Do you guys remember that potato chip contest… Come up with a new flavor and win a million dollars or something like that? People were going crazy, submitting off-the-wall stuff like chocolate covered strawberry and margarita or some shit. Anyway, they narrowed it down to three flavors: Sriracha, Cheesy Garlic Bread, and Chicken and Waffles.

It became my mission in life to taste Chicken and Waffles flavored potato chips.

I’ve never actually tried chicken and waffles, mind you… but the idea of such a bizarrely flavored potato chip was disgustingly appealing to me. I had to have them.

Every time I went to the store I made sure to check the chip aisle… And every time I was disappointed. It seems the Super Great Potato Chip Flavor contest just wasn’t going to make it to my little town.

I continued to hope, and I drove the BF crazy about it.  He would decide to run into town for something, and as he walked out the door I’d be yelling “LOOK FOR THE CHICKEN AND WAFFLES CHIPS!”

I’m sure he loved it.

At some point, a winner was announced (I think it was the garlic bread flavor). I heard about it on the news one morning, and the anchors talked about how the other flavors wouldn’t be sold anymore. I was heartbroken. Suddenly, my trips to the store had no purpose, no sparkle. Oh sure, I got the necessary groceries…but the anticipation of finally finding my treasured chips was gone.

But wait!

Last Friday evening the BF and I loaded the boy into the car and took a nice little family outing…to Wal-Mart. We grabbed diapers and wipes, then headed over to the grocery section to grab something for dinner. After getting turkey, ham, cheese, and focaccia bread for sandwiches, the BF wanted some chips. We were in the middle of a conversation as we turned into the chip aisle, but I have no idea what we were talking about because there in front if me were bags and bags of chicken and waffle flavor potato chips. Just sitting there on the shelf like they’d been there all along.
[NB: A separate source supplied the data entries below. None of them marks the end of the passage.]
(** A wait list: the tasks from [head], linked by [next_waiter]. *)
Fixpoint chain (ts : gmap Z hclib_task_t) (head : Z) (l : list Z) : Prop :=
  match l with
  | [] => head = SENTINEL_FUTURE_WAITLIST_PTR
  | t :: l => head = t ∧ ∃ tk, ts !! t = Some tk ∧ chain ts (next_waiter tk) l
  end.

Lemma chain_insert ts h l t tk : t ∉ l → chain ts h l → chain (<[t := tk]> ts) h l.
Proof.
  revert h. induction l as [|x l IH]; intros h Hn; cbn; [done|].
  intros (-> & tk' & Hx & Hc). apply not_elem_of_cons in Hn as [Hne Hn]. split; [done|].
  exists tk'. split; [by rewrite lookup_insert_ne|by apply IH].
Qed.

Lemma chain_delete ts h l t : t ∉ l → chain ts h l → chain (delete t ts) h l.
Proof.
  revert h. induction l as [|x l IH]; intros h Hn; cbn; [done|].
  intros (-> & tk' & Hx & Hc). apply not_elem_of_cons in Hn as [Hne Hn]. split; [done|].
  exists tk'. split; [by rewrite lookup_delete_ne|by apply IH].
Qed.

Lemma chain_same_next ts ts' h l :
  (∀ t, t ∈ l → next_waiter <$> ts' !! t = next_waiter <$> ts !! t) → chain ts h l → chain ts' h l.
Proof.
  revert h. induction l as [|x l IH]; intros h Hn; cbn; [done|].
  intros (-> & tk & Hx & Hc). split; [done|].
  pose proof (Hn x ltac:(by left)) as E. rewrite Hx in E. cbn in E.
  apply fmap_Some in E as (tk' & Hx' & E). exists tk'. split; [done|]. rewrite <- E.
  apply IH; [|done]. intros t Ht. apply Hn. by right.
Qed.

Definition set_index (t : hclib_task_t) (i : Z) : hclib_task_t :=
  mkTask (t_fp t) (t_finish t) (waiting_on t) (waiting_on_extra t) i (t_locale t)
    (non_blocking t) (next_waiter t).

Definition set_next (t : hclib_task_t) (h : Z) : hclib_task_t :=
  mkTask (t_fp t) (t_finish t) (waiting_on t) (waiting_on_extra t) (waiting_on_index t)
    (t_locale t) (non_blocking t) h.

Lemma set_index_id tk : set_index tk (waiting_on_index tk) = tk.
Proof. by destruct tk. Qed.

Lemma take_nonnull_lookup l j p :
  p ∈ take_nonnull l → l !! j = Some NULL → ∃ i, (i < j)%nat ∧ l !! i = Some p.
Proof.
  revert j. induction l as [|x l IH]; intros j Hp Hj; cbn in Hp; [by apply elem_of_nil in Hp|].
  destruct (Z.eqb_spec x NULL) as [->|Hn]; [by apply elem_of_nil in Hp|].
  destruct j as [|j]; [cbn in Hj; congruence|].
  apply elem_of_cons in Hp as [->|Hp]; [exists 0%nat; split; [lia|done]|].
  destruct (IH j Hp Hj) as (i & Hi & E). exists (Datatypes.S i). split; [lia|done].
Qed.

Lemma take_nonnull_nonnull l p : p ∈ take_nonnull l → p ≠ NULL.
Proof.
  induction l as [|x l IH]; cbn; [by intros ?%elem_of_nil|].
  destruct (Z.eqb_spec x NULL); [by intros ?%elem_of_nil|].
  intros [->|?]%elem_of_cons; auto.
Qed.

(** The end of the loops is past every dependency. *)
Lemma upto_deps (P : Z → Prop) t i :
  length (waiting_on t) = 4%nat → upto P t i → MAX_NUM_WAITS - 1 <= i →
  (∀ extra, waiting_on_extra t = Some extra →
    extra !! Z.to_nat (i - MAX_NUM_WAITS + 1) = Some NULL) → ∀ p, p ∈ deps t → P p.
Proof.
  intros Hlen Hd Hi Hex p Hp. unfold deps in Hp. unfold MAX_NUM_WAITS in *.
  destruct (waiting_on t) as [|q l] eqn:Hw; [by apply elem_of_nil in Hp|].
  destruct (q =? NULL); [by apply elem_of_nil in Hp|].
  apply elem_of_app in Hp as [Hp|Hp].
  - apply list_elem_of_filter in Hp as [Hn Hp]. apply list_elem_of_lookup in Hp as [j Hj].
    pose proof (lookup_lt_Some _ _ _ Hj). apply (Hd (Z.of_nat j)); [lia| |done].
    unfold entry, MAX_NUM_WAITS. destruct (Z.ltb_spec (Z.of_nat j) 4); [|cbn in *; lia].
    by rewrite Hw, Nat2Z.id.
  - destruct (waiting_on_extra t) as [extra|] eqn:He; [|by apply elem_of_nil in Hp].
    pose proof (take_nonnull_nonnull _ _ Hp).
    destruct (take_nonnull_lookup extra _ p Hp (Hex extra eq_refl)) as (j & Hj & E).
    apply (Hd (Z.of_nat j + 4)); [lia| |done].
    unfold entry, MAX_NUM_WAITS. destruct (Z.ltb_spec (Z.of_nat j + 4) 4); [lia|].
    rewrite He, <- E. f_equal. lia.
Qed.

Definition fresh_task (fp : fn) (nb : bool) : hclib_task_t :=
  mkTask fp NULL [NULL; NULL; NULL; NULL] None 0 None nb NULL.

(** The task that [spawn_handler] hands to the scheduler. *)
Definition spawned_task (t : hclib_task_t) (finish : Z) (locale : option Z) (futures : list Z)
    : hclib_task_t :=
  let nfutures := Z.of_nat (length futures) in
  let n_inlined := Z.to_nat (if nfutures >? MAX_NUM_WAITS then MAX_NUM_WAITS else nfutures) in
  let locale' := match locale with Some _ => locale | None => t_locale t end in
  if nfutures >? 0 then
    mkTask (t_fp t) finish (take n_inlined futures ++ drop n_inlined (waiting_on t))
      (if nfutures >? MAX_NUM_WAITS then Some (drop (Z.to_nat MAX_NUM_WAITS) futures ++ [NULL])
       else waiting_on_extra t)
      (-1) locale' (non_blocking t) (next_waiter t)
  else
    mkTask (t_fp t) finish (waiting_on t) (waiting_on_extra t) (waiting_on_index t)
      locale' (non_blocking t) (next_waiter t).

Lemma spawned_deps_eq fp nb g locale futures :
  (∀ p, p ∈ futures → p ≠ NULL) →
  deps (spawned_task (fresh_task fp nb) g locale futures) = futures.
Proof.
  intros Hn.
  assert (∀ l, (∀ q, q ∈ l → q ≠ NULL) → take_nonnull (l ++ [NULL]) = l) as Htake.
  { induction l as [|q l IH]; intros Hl; [done|]. cbn [app take_nonnull].
    rewrite (proj2 (Z.eqb_neq q NULL)) by (apply Hl; by left). rewrite IH; [done|].
    intros x Hx. apply Hl. by right. }
  assert (∀ l : list Z, (∀ q, q ∈ l → q ≠ NULL) → filter (λ p, p ≠ NULL) l = l) as Hfilter.
  { induction l as [|q l IH]; intros Hl; [done|]. rewrite filter_cons_True by (apply Hl; by left).
    rewrite IH; [done|]. intros x Hx. apply Hl. by right. }
  destruct futures as [|a l]; [done|]. assert (a ≠ NULL) as Ha by (apply Hn; by left).
  unfold spawned_task, deps. rewrite (proj2 (Z.gtb_lt _ _)) by (cbn; lia). cbn [waiting_on].
  destruct (Z.gtb_spec (Z.of_nat (length (a :: l))) MAX_NUM_WAITS) as [Hl|Hl]; cbn [waiting_on_extra].
  - destruct l as [|b [|c [|d l]]]; try (cbn in Hl; unfold MAX_NUM_WAITS in Hl; lia).
    change (Z.to_nat MAX_NUM_WAITS) with 4%nat. cbn [take drop app].
    rewrite (proj2 (Z.eqb_neq a NULL)) by done. rewrite Htake.
    2: { intros x Hx. apply Hn. do 4 right. done. }
    rewrite Hfilter; [done|]. intros x Hx. apply Hn. set_solver.
  - assert (length (a :: l) <= 4)%nat as Hle by (unfold MAX_NUM_WAITS in Hl; lia).
    rewrite take_ge by lia. cbn [app fresh_task waiting_on waiting_on_extra].
    rewrite (proj2 (Z.eqb_neq a NULL)) by done. rewrite app_nil_r.
    change [NULL; NULL; NULL; NULL] with (replicate 4 NULL).
    change (a :: l ++ ?r) with ((a :: l) ++ r).
    rewrite drop_replicate, filter_app, Hfilter by done.
    assert (∀ k, filter (λ p : Z, p ≠ NULL) (replicate k NULL) = []) as ->; [|by rewrite app_nil_r].
    induction k as [|k IH]; [done|]. cbn [replicate]. by rewrite filter_cons_False by auto.
Qed.

Lemma spawned_deps fp nb g locale futures :
  (∀ p, p ∈ futures → p ≠ NULL) →
  ∀ p, p ∈ deps (spawned_task (fresh_task fp nb) g locale futures) ↔ p ∈ futures.
Proof. intros Hn p. by rewrite spawned_deps_eq. Qed.

Section heap.
Context {S : Type} `{!TaskPool S}.
#[local] Set Default Proof Using "Type*".

Definition is_satisfied (s : rt S) (p : Z) : Prop :=
  ∃ pr, promises s !! p = Some pr ∧ satisfied pr = 1.

Definition ready (s : rt S) (t : hclib_task_t) : Prop := ∀ p, p ∈ deps t → is_satisfied s p.

(** Everything up to position [i] is satisfied. *)
Definition done_upto (s : rt S) (t : hclib_task_t) (i : Z) : Prop := upto (is_satisfied s) t i.

Definition promise_ok (s : rt S) (place : Z → place) (p : Z) (pr : hclib_promise_t) : Prop :=
  (satisfied pr = 1 ∧ wait_list_head pr = SATISFIED_FUTURE_WAITLIST_PTR ∧
   ∀ t, place t ≠ Waiting p) ∨
  (satisfied pr = 0 ∧ ∃ l, chain (tasks s) (wait_list_head pr) l ∧ NoDup l ∧
   ∀ t, t ∈ l ↔ place t = Waiting p).

Definition task_ok (s : rt S) (t : hclib_task_t) (p : place) : Prop :=
  task_shape t ∧
  match p with
  | Queued | Ready _ => ready s t ∧ done_upto s t (waiting_on_index t)
  | Waiting p => entry t (waiting_on_index t) = Some p ∧ p ≠ NULL ∧
      0 <= waiting_on_index t ∧ done_upto s t (waiting_on_index t - 1)
  | Woken => done_upto s t (waiting_on_index t)
  | _ => True
  end.

Record heap_ok (s : rt S) (place : Z → place) : Prop := {
  heap_pool_ok : pool_ok (pool s);
  heap_pool_nodup : NoDup (pool_tasks (pool s));
  heap_pool : ∀ t, t ∈ pool_tasks (pool s) ↔ place t = Queued;
  heap_promises : ∀ p pr, promises s !! p = Some pr → promise_ok s place p pr;
  heap_waiting : ∀ t p, place t = Waiting p → is_Some (promises s !! p);
  heap_present : ∀ t, place t ≠ Absent ↔ is_Some (tasks s !! t);
  heap_tasks : ∀ t tk, tasks s !! t = Some tk → task_ok s tk (place t);
  heap_bounds : ∀ t, is_Some (tasks s !! t) → 0 < t < brk s;
  heap_promise_bounds : ∀ p, is_Some (promises s !! p) → 0 < p < brk s
}.

(** ** What the operations leave alone *)

Definition task_static (t : hclib_task_t) : fn * Z * list Z := (t_fp t, t_finish t, deps t).

(** A task of [s'] that [s] had is the same task. *)
Definition static_kept (s s' : rt S) : Prop :=
  ∀ t tk', t < brk s → tasks s' !! t = Some tk' →
    ∃ tk, tasks s !! t = Some tk ∧ task_static tk' = task_static tk.

Record same_rest (s s' : rt S) : Prop := {
  same_finishes : finishes s' = finishes s;
  same_ctxs : ctxs s' = ctxs s;
  same_workers : workers s' = workers s;
  same_flags : done_flags s' = done_flags s;
  same_brk : brk s' = brk s;
  same_self : self s' = self s;
  same_static : task_static <$> tasks s' = task_static <$> tasks s;
  same_nb : non_blocking <$> tasks s' = non_blocking <$> tasks s;
  same_satisfied : ∀ p pr, promises s !! p = Some pr → satisfied pr ≠ 0 →
    ∃ pr', promises s' !! p = Some pr' ∧ satisfied pr' = satisfied pr ∧ datum pr' = datum pr;
  same_promises : ∀ p, is_Some (promises s' !! p) ↔ is_Some (promises s !! p)
}.

(** Only tasks that had not started are moved, and they still have not. *)
Definition moved (place place' : Z → place) : Prop :=
  ∀ t, place' t = place t ∨
    (unstarted (place t) = true ∧ unstarted (place' t) = true ∧ ∀ c, place t ≠ Ready c ∧ place' t ≠ Ready c).

Lemma same_rest_refl s : same_rest s s.
Proof. split; try done. intros p pr Hp _. by exists pr. Qed.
Seriously, I think I heard angels sing. I’m sure The BF was so thrilled to watch me practically skip over to them and grab a bag…And then hold it up at him like a trophy.

“Oh thank God,” he said, “Maybe now you’ll stop talking about them…you’ve only been yakking about those damn chips for the last year…”

Well I don’t think it’s been quite that long.

So when we got home, the BF set to making us some killer ham and turkey sammiches while I took the boy upstairs and put him to bed. I made him promise not to open my bag of chips (“I’m not eating those nasty things!” He said. Pssshhhh…) while I took care of the boy. About five minutes later, I was back in the kitchen.The BF grabbed the bag and started to rip it open.


BF: … ?

Me: Well you don’t just chug a glass of fine wine, right? Give me that bag.

I carefully opened it, then (just like with wine) I gave the bag a little shake to distribute the flavor and stuck my nose down in there. After a big ol’ whiff I declared the smell pretty awful. Finally, the moment I was waiting for had arrived. I selected a chip from the bag and popped it into my mouth.

The BF finally admitted he was curious enough and took a chip for himself…

The verdict?

I thought they were disgustingly delicious. They tasted a lot like maple syrup and chicken bouillon…so gross, but also very tasty. The BF said they were nasty. More for me!

I’m not proud to say this, but I ate half of the bag that evening. I won’t be doing that again, ever… I was so miserable that night that I couldn’t sleep. I so rarely have heartburn but man… It totally kicked my ass. I don’t know how I used to eat junk food in a regular basis.

Clearly, some time ago makers and consumers of American junk food passed jointly through some kind of sensibility barrier in the endless quest for new taste sensations. Now they are a little like those desperate junkies who have tried every known drug and are finally reduced to mainlining toilet bowl cleanser in an effort to get still higher.
Bill Bryson quotes (AmericanWriter, b.1946)


Well… I believe Chicken and Waffle chips are the toilet bowl cleanser of the potato chip world.